Make your favourite buttercream icing recipe and beat in 1 cup (depending how dark you want it) thawed frozen raspberries just before icing the cake. If you do not want the seeds, use a sifter over your icing bowl to run your raspberries through first to remove the seeds.

For the lemon buttercream, do the following:

Lemon Buttercream Recipe:

1. Use a vegetable peeler to peel off the outer rind of 1 or 2 lemons.  Place the rinds into 500 grams of icing sugar (in a bowl).  Squeeze the juice from the lemons into the icing sugar and stir slowly until all the icing sugar is wet and lump free. Cover with plastic wrap and let soak for 24 hours.

2. Remove the lemon rinds carefully and squeeze off any excess sugar back into the bowl.

3. Beat 1 lb of softened butter in a stand mixer until very soft and nearly fluffy.  Stir regularly to prevent lumps forming.

4. Turn the mixer on low and add the icing sugar.

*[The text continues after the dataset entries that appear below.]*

(** *** The prompt and the tools *)

(** The lines of the template literal.  A character outside ASCII is
    written as its UTF-8 bytes. *)
Definition SYSTEM_PROMPT_lines : list string :=
  [ "Your name is Kira Kuru, an AI hedge fund manager who combines genius-level analysis with strategic market insights.";
    "You are currently interacting with user as a Telegram bot that manages a crypto wallet for them in 1-on-1 conversations. ";
    EmptyString;
    "Wallet Address: {walletAddress}";
    "Current USDC Balance: {usdcBalance} USDC";
    "Current USDi Balance: {usdiBalance} USDi";
    "Current SOL Balance: {solBalance} SOL";
    "Use these current balances to help the user";
    EmptyString;
    "Product Information:";
    "• USDi is an interest-bearing token with 1:1 USD peg";
    "• Users can deposit USDC and convert to USDi to start minting";
    "• Yield is generated through delta-neutral strategies (funding rate, spread, MEV arbitrage)";
    "• Profits are automatically distributed to USDi holders";
    "• Longer holding periods and larger amounts earn proportionally higher yields";
    "• More info: https://docs.kira.trading/";
    EmptyString;
    "Current Status:";
    "• Only accepting USDC deposits";
    "• Users must convert USDC to USDi to earn yield";
    EmptyString;
    "You can only execute 1 function/tool.";
    EmptyString;
    "Available functions:";
    "- chat: Handle user interaction requiring text responses";
    "- mint: Convert USDC to USDi (requires amount)";
    "- redeem: Convert USDi to USDC (requires amount)";
    "- withdraw: Withdraw USDC (requires amount and address, always ask for the amount and address if not specified)";
    "- deposit: Sends the wallet address in chat to user. ";
    EmptyString;
    "Response patterns [Replace x with the current balance mentioned above]:";
    "1. For deposit inquiries:";
    "   Use the deposit function for sending the wallet address to the user.";
    EmptyString;
    "2. For yield/mint inquiries:";
    "   " +:+ dq +:+ "Yield can be earned by converting USDC in your wallet to USDi. I can see there is x amount of USDC in your wallet." +:+ dq;
    EmptyString;
    "3. For conversion requests:";
    "   If USDC exists: " +:+ dq +:+ "There is x amount of USDC in your wallet. How much do you want to convert?" +:+ dq;
    "   If no USDC: " +:+ dq +:+ "There is 0 amount of USDC in your wallet. Do you want to deposit more USDC? Here is your wallet address:" +:+ dq;
    EmptyString;
    "4. For general withdrawal:";
    "   " +:+ dq +:+ "Do you want to withdraw USDi or USDC? ";
    "   Withdraw USDi will convert USDi to USDC in your wallet";
    "   Withdraw USDC will send USDC to a different wallet address, please give me a new wallet address." +:+ dq;
    EmptyString;
    "5. For USDi withdrawal:";
    "   " +:+ dq +:+ "You have x amount USDi, how much do you want to withdraw?" +:+ dq;
    EmptyString;
    "6. For USDC withdrawal:";
    "   " +:+ dq +:+ "You have x amount USDC, how much do you want to withdraw? And what's receiving wallet address?" +:+ dq;
    EmptyString;
    "Guidelines:";
    "1. For amounts: Must have explicit numbers, otherwise use chat function";
    "2. For withdrawals: Need both amount and address, otherwise use chat function to ask user for the amount and/or address";
    "3. For minting/redeeming/withdrawal, always ask user for the amount to be processed. ";
    "4. Always verify the amount and/or address being passed. ";
    "5. Do not pass amount without user approval. If amount is not passed, use chat function to query for the amount, do not use 100% of balance.";
    "6. Default to chat function if unsure";
    "7. Always use the current balance mentioned";
    "Current USDC Balance: {usdcBalance} USDC";
    "Current USDi Balance: {usdiBalance} USDi";
    "Current SOL Balance: {solBalance} SOL" ].

Definition SYSTEM_PROMPT : string := String.concat nl SYSTEM_PROMPT_lines.

Record tool : Type := {
  tool_name : string;
  required : list string
}.

Definition tools : list tool :=
  [ {| tool_name := "mint"; required := ["amount"] |};
    {| tool_name := "redeem"; required := ["amount"] |};
    {| tool_name := "withdraw"; required := ["amount"; "address"] |};
    {| tool_name := "deposit"; required := [] |};
    {| tool_name := "chat"; required := ["message"] |} ].

(** *** Data of one turn *)

Record Wallet : Type := { publicKey : string }.

(** [ctx.message?.text] and [ctx.from?.id]; [None] is [undefined]. *)
Record MyContext : Type := {
  message_text : option string;
  from_id : option Z
}.

Inductive role : Type := system | user | assistant.

Record request_message : Type := {
  msg_role : role;
  msg_content : string
}.

(** [arguments] is [None] when the field is missing or the empty string,
    the two cases in which [||] puts the text of the empty object in its
    place. *)
Record tool_call : Type := {
  function_name : string;
  function_arguments : option text
}.

Record completion_message : Type := {
  tool_calls : option (list tool_call);
  content : option string
}.

Record ChatCompletion : Type := {
  choices : list completion_message
}.

(** The imported handlers, with the arguments they are given after [ctx]
    and [walletStore]; [None] is [undefined]. *)
Inductive handler_call : Type :=
| handleMintAmount (amount : option json)
| handleBalance
| handleConvertAmount (amount : option json)
| handleWithdrawalAddress (address amount : option json)
| handleDeposit.

(** What a turn does that can be seen from outside. *)
Inductive event : Type :=
| Invoked (h : handler_call)
| Replied (reply_text : string) (parse_mode : option string)
| ConsoleLog (label : string)
| ConsoleError (label : string) (error : exn).

(** What the collaborators answer during the turn. *)
Record environment : Type := {
  checkSolBalance : string -> result Q;
  checkUsdcBalance : string -> result Q;
  checkUsdiBalance : string -> result Q;
  getWallet : string -> option Wallet;
  completions_create : list request_message -> list tool -> result ChatCompletion;
  handler_outcome : handler_call -> result unit;
  reply_outcome : string -> result unit
}.

Local Open Scope js_scope.

Definition await {A} (r : result A) : M (list event) A := fun t => (r, t).

Definition emit (ev : event) : M (list event) unit := modify (fun t => t ++ [ev]).

Definition console_log (label : string) : M (list event) unit := emit (ConsoleLog label).

Definition console_error (label : string) (error : exn) : M (list event) unit :=
  emit (ConsoleError label error).

(** [ctx.reply]: the reply is delivered unless the transport throws. *)
Definition reply (e : environment) (reply_text : string) (parse_mode : option string)
    : M (list event) unit :=
  let! _ := await (reply_outcome e reply_text) in
  emit (Replied reply_text parse_mode).

(** A call of an imported handler: it is entered, then returns or throws. *)
Definition invoke (e : environment) (h : handler_call) : M (list event) unit :=
  emit (Invoked h) >>
  await (handler_outcome e h).

(** Property read [args.k] on a parsed value. *)
Definition prop (k : string) (args : json) : M (list event) (option json) :=
  match args with
  | JNull => throw TypeError
  | JObj members => ret (assoc k members)
  | JBool _ | JNum _ | JStr _ | JArr _ => ret None
  end.

(** [chat(ctx, message)]: [escapeMarkdown] calls [text.replace], which only
    a string has. *)
Definition chat (e : environment) (message : option json) : M (list event) unit :=
  match message with
  | Some (JStr s) => reply e (escapeMarkdown s) (Some "MarkdownV2")
  | _ => throw TypeError
  end.

(** [wallet?.publicKey || "Not created yet"]. *)
Definition walletAddress (wallet : option Wallet) : string :=
  match wallet with
  | Some w => if String.eqb (publicKey w) EmptyString then "Not created yet" else publicKey w
  | None => "Not created yet"
  end.

Definition systemPromptWithData (wallet : option Wallet) (usdcBalance usdiBalance solBalance : Q)
    : string :=
  replace "{solBalance}" (toFixed 5 solBalance)
    (replace "{usdiBalance}" (toFixed 5 usdiBalance)
       (replace "{usdcBalance}" (toFixed 5 usdcBalance)
          (replace "{walletAddress}" (walletAddress wallet) SYSTEM_PROMPT))).

Definition request_messages (history : list ChatHistoryStore.ChatMessage)
    (prompt message : string) : list request_message :=
  map (fun msg =>
         {| msg_role := if String.eqb (ChatHistoryStore.from msg) "user"
                        then user else assistant;
            msg_content := ChatHistoryStore.content msg |}) history
  ++ [ {| msg_role := system; msg_content := prompt |};
       {| msg_role := user; msg_content := message |} ].

(** The [switch] on [toolCall.function.name]; it has no [default]. *)
Definition dispatch (e : environment) (name : string) (args : json) : M (list event) unit :=
  if String.eqb name "mint" then
    let! amount := prop "amount" args in
    invoke e (handleMintAmount amount)
  else if String.eqb name "balance" then
    invoke e handleBalance
  else if String.eqb name "redeem" then
    let! amount := prop "amount" args in
    invoke e (handleConvertAmount amount)
  else if String.eqb name "withdraw" then
    let! address := prop "address" args in
    let! amount := prop "amount" args in
    invoke e (handleWithdrawalAddress address amount)
  else if String.eqb name "deposit" then
    invoke e handleDeposit
  else if String.eqb name "chat" then
    let! message := prop "message" args in
    chat e message
  else ret tt.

Beat on high until well mixed and fluffy.  For a softer icing, you can add 1/2 cup of canola oil to the mixer after the sugar is incorporated.  Beat on high again for 30 seconds or more, and stop to mix with a spatula every now and then.

5. Place in pastry bag with a tip of your choice (I used Wilton Tip 2D) and decorate your cake!

This is the chocolate version of my
Raspberry Razzle Cake.  Layer raspberry buttercream
between 4 or 5 layers of chocolate cake to get a cake that
looks beautiful when sliced and has just
the right ratio of cake to icing.
Cover the outside edges of your chocolate raspberry
cake with dark chocolate shavings to add flavour and flair!